(* ===== verification/Telemetry.v ===== *)
(** * Events and metrics of the vSphere controllers

    internal/controller/event_recorder.go, the functions of metrics.go the
    controllers call, and the event helpers of vsphereagentpool_controller.go.
    The controllers check that they have a recorder; SetupWithManager gives every
    reconciler one (Startup.v), so the check is not repeated here. *)
From S2P Require Import Prelude Api Planner Metrics Effects K8s.

Definition EventTypeNormal : string := "Normal".
Definition EventTypeWarning : string := "Warning".

(** ** Events *)
Definition recordEvent (k : kind) (object : obj k) (eventtype reason message : string) : program unit :=
  call (Eventf k object eventtype reason reason message).

(** [note] is the message after formatting. *)
Definition recordEventf (k : kind) (object : obj k) (eventtype reason note : string) : program unit :=
  call (Eventf k object eventtype reason reason note).

Definition recordWarning (pool : VsphereAgentPool) (reason message : string) : program unit :=
  recordEvent KVsphereAgentPool pool EventTypeWarning reason message.

Definition recordNormal (pool : VsphereAgentPool) (reason message : string) : program unit :=
  recordEvent KVsphereAgentPool pool EventTypeNormal reason message.

Definition summarizeActions (actions : list PlannedActionStatus) : string :=
  Join (map (λ action, if pa_Name action == "" then pa_Type action
                       else pa_Type action +:+ "/" +:+ pa_Name action) actions) ", ".

Definition onlyNoop (actions : list PlannedActionStatus) : bool :=
  match actions with [action] => pa_Type action == actionNoop | _ => false end.

Definition recordPlan (pool : VsphereAgentPool) (plan : PoolPlan) (reason : string) : program unit :=
  if onlyNoop (pp_Actions plan) then Return tt
  else recordEventf KVsphereAgentPool pool EventTypeNormal reason
         ("planned " +:+ fmt_d (Z.of_nat (length (pp_Actions plan))) +:+ " action(s): " +:+
          summarizeActions (pp_Actions plan)).

(** ** Metrics *)
Fixpoint metricCalls (ops : list metricOp) : program unit :=
  match ops with
  | [] => Return tt
  | op :: ops => let! _ := call (Metric op) in metricCalls ops
  end.

Definition countedAs (v : metricVec) (operation outcome : string) : metricOp :=
  Inc v (labelValues v [operation; outcome]).

Definition recordVMOperation {A} (operation : string) (err : result A) : program unit :=
  call (Metric (countedAs vmOperationsTotal operation (metricResult (negb (isNil err))))).

Definition recordISOOperation {A} (operation : string) (err : result A) : program unit :=
  call (Metric (countedAs isoOperationsTotal operation (metricResult (negb (isNil err))))).

Definition recordPoolCapacityMetrics (pool : VsphereAgentPool) (plan : PoolPlan) : program unit :=
  metricCalls (poolCapacityOps pool plan).

Definition deletePoolCapacityMetrics (pool : VsphereAgentPool) : program unit :=
  metricCalls (deletePoolOps pool).

(** ** Lemmas *)

(** A property that holds of every metric and event call. *)
Class Unobserved (ok : precondition callE) : Prop := {
  unobserved_metric h op : ok unit h (Metric op);
  unobserved_event h k o t r a n : ok unit h (Eventf k o t r a n) }.

Lemma unobserved (ok : precondition callE) :
  (∀ h op, ok unit h (Metric op)) → (∀ h k o t r a n, ok unit h (Eventf k o t r a n)) → Unobserved ok.
Proof. by split. Qed.

Section unobserved.
Context (ok : precondition callE) `{!Unobserved ok}.

Lemma recordEvent_always k o t r m : always ok (recordEvent k o t r m).
Proof. apply always_call. intros h. apply unobserved_event. Qed.
Lemma recordEventf_always k o t r m : always ok (recordEventf k o t r m).
Proof. apply always_call. intros h. apply unobserved_event. Qed.
Lemma recordWarning_always pool r m : always ok (recordWarning pool r m).
Proof. apply recordEvent_always. Qed.
Lemma recordNormal_always pool r m : always ok (recordNormal pool r m).
Proof. apply recordEvent_always. Qed.
Lemma recordPlan_always pool plan r : always ok (recordPlan pool plan r).
Proof. unfold recordPlan. destruct (onlyNoop _); [apply always_return|apply recordEventf_always]. Qed.

Lemma metricCalls_always ops : always ok (metricCalls ops).
Proof.
  induction ops as [|op ops IH]; cbn [metricCalls]; [apply always_return|].
  apply always_bind; [|done]. apply always_call. intros h. apply unobserved_metric.
Qed.
Lemma recordVMOperation_always {A} o (err : result A) : always ok (recordVMOperation o err).
Proof. apply always_call. intros h. apply unobserved_metric. Qed.
Lemma recordISOOperation_always {A} o (err : result A) : always ok (recordISOOperation o err).
Proof. apply always_call. intros h. apply unobserved_metric. Qed.
Lemma recordPoolCapacityMetrics_always pool plan : always ok (recordPoolCapacityMetrics pool plan).
Proof. apply metricCalls_always. Qed.
Lemma deletePoolCapacityMetrics_always pool : always ok (deletePoolCapacityMetrics pool).
Proof. apply metricCalls_always. Qed.
End unobserved.

#[export] Hint Extern 2 (Unobserved _) => (apply unobserved; intros; exact I) : typeclass_instances always.
#[export] Hint Resolve recordEvent_always recordEventf_always recordWarning_always recordNormal_always
  recordPlan_always recordVMOperation_always recordISOOperation_always recordPoolCapacityMetrics_always
  deletePoolCapacityMetrics_always : always.
(* ===== verification/Objects.v ===== *)
(** * Reading cluster objects

    internal/controller/vsphereagentpool_controller.go: what the operator reads
    from Agents, Machines, AgentMachines and InfraEnvs, the demand it counts, and
    the watch predicates that decide whether an update is worth a reconcile.  The
    theorems say that an update a predicate drops cannot change what is read. *)
From S2P Require Import Prelude Api Identity Planner OwnedVMs Effects K8s.

(** ** Constants *)
Definition conditionReady : string := "Ready".
Definition nodePoolAnnotation : string := "hypershift.openshift.io/nodePool".
Definition roleLabelKey : string := "hypershift.openshift.io/nodepool-role".
Definition agentMachineRefKey : string := "agentMachineRef".
Definition agentMachineSelectionLabel : string := "agent-forge.containeroo.ch/agent-machine".
Definition agentCleanupAnnotation : string := "agent-forge.containeroo.ch/cleanup-vm".
Definition k8sKindInfraEnv : string := "InfraEnv".

Section objects.
Context `{KubeLib}.

(** ** Accessors *)
Definition GetName (o : Unstructured) : string := om_Name (un_Meta o).
Definition GetNamespace (o : Unstructured) : string := om_Namespace (un_Meta o).
Definition label (o : Unstructured) (k : string) : string := mapGet (om_Labels (un_Meta o)) k.
Definition annotation (o : Unstructured) (k : string) : string := mapGet (om_Annotations (un_Meta o)) k.
Definition isDeleting (m : ObjectMeta) : bool :=
  match om_DeletionTimestamp m with Some _ => true | None => false end.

● ● ● ● ●

What is needed is the number of lines in the entries that contain the word "Section", written alone.

> TASK RESULT
2